How to complete this task: Repeat only the lines below from the one containing "(** An event" through the one containing "-> c ∈ held t", inclusive, exactly as written.

Data provided:
··········
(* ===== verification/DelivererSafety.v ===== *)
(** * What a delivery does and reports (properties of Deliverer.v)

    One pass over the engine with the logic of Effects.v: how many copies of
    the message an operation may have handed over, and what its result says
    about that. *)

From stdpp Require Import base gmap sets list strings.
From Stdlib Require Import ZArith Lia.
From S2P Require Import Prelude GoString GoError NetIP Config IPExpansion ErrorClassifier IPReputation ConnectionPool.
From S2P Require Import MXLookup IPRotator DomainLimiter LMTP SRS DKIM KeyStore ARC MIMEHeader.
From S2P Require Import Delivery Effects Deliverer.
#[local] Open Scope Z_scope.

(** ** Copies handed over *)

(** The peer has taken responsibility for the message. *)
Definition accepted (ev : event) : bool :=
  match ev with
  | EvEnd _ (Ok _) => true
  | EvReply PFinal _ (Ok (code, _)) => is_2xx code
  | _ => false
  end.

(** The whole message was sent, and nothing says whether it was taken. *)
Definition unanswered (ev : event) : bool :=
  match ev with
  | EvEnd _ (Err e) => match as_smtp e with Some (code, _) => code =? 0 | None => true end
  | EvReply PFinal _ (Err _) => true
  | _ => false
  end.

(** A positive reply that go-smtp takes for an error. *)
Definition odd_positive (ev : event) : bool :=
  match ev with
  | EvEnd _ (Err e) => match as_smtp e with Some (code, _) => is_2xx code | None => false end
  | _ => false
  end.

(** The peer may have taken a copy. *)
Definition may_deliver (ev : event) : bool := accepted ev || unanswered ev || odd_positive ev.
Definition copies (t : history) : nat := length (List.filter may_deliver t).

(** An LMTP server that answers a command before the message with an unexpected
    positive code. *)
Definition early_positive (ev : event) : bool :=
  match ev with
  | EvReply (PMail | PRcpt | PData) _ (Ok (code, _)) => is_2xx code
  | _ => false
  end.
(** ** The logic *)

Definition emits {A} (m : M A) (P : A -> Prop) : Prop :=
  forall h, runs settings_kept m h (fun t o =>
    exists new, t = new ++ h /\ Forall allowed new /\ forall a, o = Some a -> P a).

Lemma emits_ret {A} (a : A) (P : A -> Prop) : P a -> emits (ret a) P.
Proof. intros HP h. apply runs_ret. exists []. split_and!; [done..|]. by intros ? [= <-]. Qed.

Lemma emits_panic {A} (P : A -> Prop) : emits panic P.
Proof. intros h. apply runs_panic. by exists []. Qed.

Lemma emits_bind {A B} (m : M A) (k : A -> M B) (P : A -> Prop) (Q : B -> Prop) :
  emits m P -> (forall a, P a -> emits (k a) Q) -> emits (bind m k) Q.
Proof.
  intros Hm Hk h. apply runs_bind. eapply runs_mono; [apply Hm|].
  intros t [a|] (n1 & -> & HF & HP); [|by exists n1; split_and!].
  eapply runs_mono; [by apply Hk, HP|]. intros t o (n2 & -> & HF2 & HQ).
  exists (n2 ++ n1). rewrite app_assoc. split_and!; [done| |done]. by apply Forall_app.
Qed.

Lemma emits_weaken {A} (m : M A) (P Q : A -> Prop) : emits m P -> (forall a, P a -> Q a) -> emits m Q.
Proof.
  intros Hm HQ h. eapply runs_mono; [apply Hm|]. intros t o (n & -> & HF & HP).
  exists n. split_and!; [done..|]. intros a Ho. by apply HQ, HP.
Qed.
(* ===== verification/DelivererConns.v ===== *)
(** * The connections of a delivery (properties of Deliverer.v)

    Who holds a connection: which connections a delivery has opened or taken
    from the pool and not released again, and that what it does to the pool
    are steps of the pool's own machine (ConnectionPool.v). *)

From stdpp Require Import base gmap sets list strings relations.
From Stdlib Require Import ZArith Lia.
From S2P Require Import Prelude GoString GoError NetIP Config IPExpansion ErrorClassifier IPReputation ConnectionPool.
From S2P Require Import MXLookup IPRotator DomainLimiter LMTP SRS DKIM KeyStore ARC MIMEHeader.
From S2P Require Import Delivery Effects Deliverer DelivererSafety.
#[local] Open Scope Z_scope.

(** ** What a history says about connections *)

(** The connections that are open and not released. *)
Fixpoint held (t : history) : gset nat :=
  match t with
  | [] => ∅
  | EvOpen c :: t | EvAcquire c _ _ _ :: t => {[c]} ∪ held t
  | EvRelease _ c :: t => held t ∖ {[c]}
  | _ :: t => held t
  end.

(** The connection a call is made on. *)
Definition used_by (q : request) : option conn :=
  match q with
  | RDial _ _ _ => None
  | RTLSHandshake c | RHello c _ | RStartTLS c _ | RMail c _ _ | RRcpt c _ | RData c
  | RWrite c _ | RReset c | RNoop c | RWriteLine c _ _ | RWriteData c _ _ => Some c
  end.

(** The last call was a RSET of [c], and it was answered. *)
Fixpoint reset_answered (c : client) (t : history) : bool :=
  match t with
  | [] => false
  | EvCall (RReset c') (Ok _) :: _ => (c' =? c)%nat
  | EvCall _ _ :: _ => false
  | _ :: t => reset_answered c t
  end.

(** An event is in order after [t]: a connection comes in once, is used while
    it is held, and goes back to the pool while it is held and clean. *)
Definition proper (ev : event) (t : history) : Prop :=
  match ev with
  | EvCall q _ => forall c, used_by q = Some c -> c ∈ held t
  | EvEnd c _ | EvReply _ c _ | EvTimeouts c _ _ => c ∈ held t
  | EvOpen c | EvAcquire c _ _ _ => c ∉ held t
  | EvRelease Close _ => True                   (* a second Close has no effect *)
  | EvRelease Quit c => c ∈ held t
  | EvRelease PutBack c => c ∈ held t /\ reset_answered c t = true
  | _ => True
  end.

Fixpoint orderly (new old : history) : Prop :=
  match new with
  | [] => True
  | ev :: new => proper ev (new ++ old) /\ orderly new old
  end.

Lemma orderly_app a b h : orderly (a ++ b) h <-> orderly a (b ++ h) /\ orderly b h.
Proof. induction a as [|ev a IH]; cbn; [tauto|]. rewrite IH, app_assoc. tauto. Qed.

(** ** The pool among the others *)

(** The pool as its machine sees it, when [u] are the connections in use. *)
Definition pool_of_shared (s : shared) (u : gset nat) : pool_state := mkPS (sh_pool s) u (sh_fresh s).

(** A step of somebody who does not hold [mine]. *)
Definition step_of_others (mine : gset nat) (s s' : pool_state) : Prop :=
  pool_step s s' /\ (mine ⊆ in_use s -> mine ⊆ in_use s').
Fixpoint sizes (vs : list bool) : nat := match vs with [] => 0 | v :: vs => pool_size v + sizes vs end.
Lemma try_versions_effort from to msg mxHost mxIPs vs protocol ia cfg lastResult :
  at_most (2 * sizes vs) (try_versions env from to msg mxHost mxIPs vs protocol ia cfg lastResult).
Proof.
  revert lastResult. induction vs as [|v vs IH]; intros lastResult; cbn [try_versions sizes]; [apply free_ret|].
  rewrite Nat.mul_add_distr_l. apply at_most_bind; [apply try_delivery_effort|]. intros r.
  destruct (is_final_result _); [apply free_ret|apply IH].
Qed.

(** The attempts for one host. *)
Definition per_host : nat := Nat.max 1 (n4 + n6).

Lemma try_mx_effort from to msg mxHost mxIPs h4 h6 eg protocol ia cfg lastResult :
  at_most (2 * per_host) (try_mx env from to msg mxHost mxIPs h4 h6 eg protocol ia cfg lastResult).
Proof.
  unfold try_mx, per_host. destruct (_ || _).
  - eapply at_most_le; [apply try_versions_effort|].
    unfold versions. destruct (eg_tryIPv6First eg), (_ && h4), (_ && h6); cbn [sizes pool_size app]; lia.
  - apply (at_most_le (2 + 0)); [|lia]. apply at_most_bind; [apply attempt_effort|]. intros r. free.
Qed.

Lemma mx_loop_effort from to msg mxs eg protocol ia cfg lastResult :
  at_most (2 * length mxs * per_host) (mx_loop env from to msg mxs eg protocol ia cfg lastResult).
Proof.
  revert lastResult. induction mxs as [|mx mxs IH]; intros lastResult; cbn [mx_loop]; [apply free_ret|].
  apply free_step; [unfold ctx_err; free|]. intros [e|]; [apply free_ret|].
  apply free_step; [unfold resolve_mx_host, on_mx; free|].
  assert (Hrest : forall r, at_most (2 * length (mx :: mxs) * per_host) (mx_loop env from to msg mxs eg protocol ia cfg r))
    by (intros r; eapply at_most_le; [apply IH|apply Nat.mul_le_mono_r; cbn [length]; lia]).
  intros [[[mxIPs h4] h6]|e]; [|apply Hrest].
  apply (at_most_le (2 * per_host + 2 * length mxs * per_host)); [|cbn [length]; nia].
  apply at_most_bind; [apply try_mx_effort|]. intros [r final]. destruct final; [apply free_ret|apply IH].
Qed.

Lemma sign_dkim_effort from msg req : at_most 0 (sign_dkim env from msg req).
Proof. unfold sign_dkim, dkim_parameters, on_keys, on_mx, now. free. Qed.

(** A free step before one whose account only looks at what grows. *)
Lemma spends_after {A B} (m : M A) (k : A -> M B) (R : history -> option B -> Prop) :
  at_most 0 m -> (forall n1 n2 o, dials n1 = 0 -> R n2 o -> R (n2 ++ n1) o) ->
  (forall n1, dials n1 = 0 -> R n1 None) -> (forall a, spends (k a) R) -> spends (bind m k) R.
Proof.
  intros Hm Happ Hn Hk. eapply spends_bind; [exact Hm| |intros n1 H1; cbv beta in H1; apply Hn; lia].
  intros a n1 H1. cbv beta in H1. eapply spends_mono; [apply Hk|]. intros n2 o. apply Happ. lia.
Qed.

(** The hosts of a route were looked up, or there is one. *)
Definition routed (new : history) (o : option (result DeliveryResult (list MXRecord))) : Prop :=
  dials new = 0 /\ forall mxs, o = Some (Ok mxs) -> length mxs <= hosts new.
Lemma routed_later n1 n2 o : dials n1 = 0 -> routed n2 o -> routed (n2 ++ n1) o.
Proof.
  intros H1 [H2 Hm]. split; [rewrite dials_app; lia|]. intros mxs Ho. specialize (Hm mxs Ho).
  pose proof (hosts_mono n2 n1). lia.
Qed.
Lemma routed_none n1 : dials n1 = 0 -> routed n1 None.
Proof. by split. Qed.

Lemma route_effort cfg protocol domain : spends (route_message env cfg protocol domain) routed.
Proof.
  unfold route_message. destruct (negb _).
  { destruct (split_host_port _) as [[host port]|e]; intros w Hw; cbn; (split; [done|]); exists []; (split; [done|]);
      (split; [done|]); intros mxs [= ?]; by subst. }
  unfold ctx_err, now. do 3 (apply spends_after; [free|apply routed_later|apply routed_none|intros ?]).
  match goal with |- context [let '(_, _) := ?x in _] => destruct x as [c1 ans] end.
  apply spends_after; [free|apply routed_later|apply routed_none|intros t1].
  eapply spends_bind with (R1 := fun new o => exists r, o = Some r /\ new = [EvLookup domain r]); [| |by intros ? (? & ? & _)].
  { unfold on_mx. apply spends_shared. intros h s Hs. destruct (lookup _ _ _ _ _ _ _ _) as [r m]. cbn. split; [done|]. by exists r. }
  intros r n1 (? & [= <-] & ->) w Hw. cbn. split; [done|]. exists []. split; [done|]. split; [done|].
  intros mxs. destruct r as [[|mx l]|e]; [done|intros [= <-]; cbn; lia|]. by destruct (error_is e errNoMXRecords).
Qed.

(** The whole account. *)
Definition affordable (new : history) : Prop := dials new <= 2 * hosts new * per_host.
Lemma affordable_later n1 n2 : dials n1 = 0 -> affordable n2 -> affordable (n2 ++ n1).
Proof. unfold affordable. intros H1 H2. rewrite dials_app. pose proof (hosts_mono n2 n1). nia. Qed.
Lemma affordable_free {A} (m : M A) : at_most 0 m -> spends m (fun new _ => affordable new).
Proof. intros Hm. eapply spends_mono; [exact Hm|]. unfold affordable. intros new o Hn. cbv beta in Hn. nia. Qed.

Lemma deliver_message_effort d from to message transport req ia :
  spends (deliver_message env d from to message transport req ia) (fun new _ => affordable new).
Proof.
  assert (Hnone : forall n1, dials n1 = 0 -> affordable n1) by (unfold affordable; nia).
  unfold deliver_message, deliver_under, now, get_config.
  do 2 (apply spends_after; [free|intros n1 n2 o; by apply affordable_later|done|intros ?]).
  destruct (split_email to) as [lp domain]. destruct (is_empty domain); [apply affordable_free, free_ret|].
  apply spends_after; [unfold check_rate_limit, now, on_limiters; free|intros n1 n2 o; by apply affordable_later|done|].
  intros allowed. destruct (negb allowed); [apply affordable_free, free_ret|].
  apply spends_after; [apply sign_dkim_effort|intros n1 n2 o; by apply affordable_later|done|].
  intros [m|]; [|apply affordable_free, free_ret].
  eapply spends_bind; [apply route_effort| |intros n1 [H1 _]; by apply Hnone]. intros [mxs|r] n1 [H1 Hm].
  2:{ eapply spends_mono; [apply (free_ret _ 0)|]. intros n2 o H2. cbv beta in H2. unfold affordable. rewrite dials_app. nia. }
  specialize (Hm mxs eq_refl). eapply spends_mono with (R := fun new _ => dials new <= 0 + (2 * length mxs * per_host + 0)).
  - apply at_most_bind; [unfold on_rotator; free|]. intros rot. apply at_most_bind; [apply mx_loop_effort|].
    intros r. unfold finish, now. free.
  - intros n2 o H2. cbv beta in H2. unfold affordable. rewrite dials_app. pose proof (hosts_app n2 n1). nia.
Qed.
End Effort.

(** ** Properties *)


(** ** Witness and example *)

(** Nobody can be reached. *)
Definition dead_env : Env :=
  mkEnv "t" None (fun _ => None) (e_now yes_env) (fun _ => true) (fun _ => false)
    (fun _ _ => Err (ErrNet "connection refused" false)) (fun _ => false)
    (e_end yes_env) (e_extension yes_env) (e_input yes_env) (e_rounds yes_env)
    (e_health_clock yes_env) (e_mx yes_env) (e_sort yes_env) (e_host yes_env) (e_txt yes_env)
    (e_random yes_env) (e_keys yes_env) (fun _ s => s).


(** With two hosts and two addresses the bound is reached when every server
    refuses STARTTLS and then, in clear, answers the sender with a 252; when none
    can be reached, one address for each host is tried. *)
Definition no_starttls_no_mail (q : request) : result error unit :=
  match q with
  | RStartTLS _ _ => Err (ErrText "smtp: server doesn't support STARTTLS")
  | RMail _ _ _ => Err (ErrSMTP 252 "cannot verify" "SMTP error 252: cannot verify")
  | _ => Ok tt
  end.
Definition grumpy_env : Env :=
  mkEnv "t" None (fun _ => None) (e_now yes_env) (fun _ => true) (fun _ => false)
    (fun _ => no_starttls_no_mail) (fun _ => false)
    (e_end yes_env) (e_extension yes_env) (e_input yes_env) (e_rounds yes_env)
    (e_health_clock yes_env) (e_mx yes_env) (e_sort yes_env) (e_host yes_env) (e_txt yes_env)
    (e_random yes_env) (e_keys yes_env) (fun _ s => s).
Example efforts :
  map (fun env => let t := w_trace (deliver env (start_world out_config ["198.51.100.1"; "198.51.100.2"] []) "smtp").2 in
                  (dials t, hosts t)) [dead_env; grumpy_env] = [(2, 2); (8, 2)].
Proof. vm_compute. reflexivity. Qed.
··········
Response below:
(** An event is in order after [t]: a connection comes in once, is used while
    it is held, and goes back to the pool while it is held and clean. *)
Definition proper (ev : event) (t : history) : Prop :=
  match ev with
  | EvCall q _ => forall c, used_by q = Some c -> c ∈ held t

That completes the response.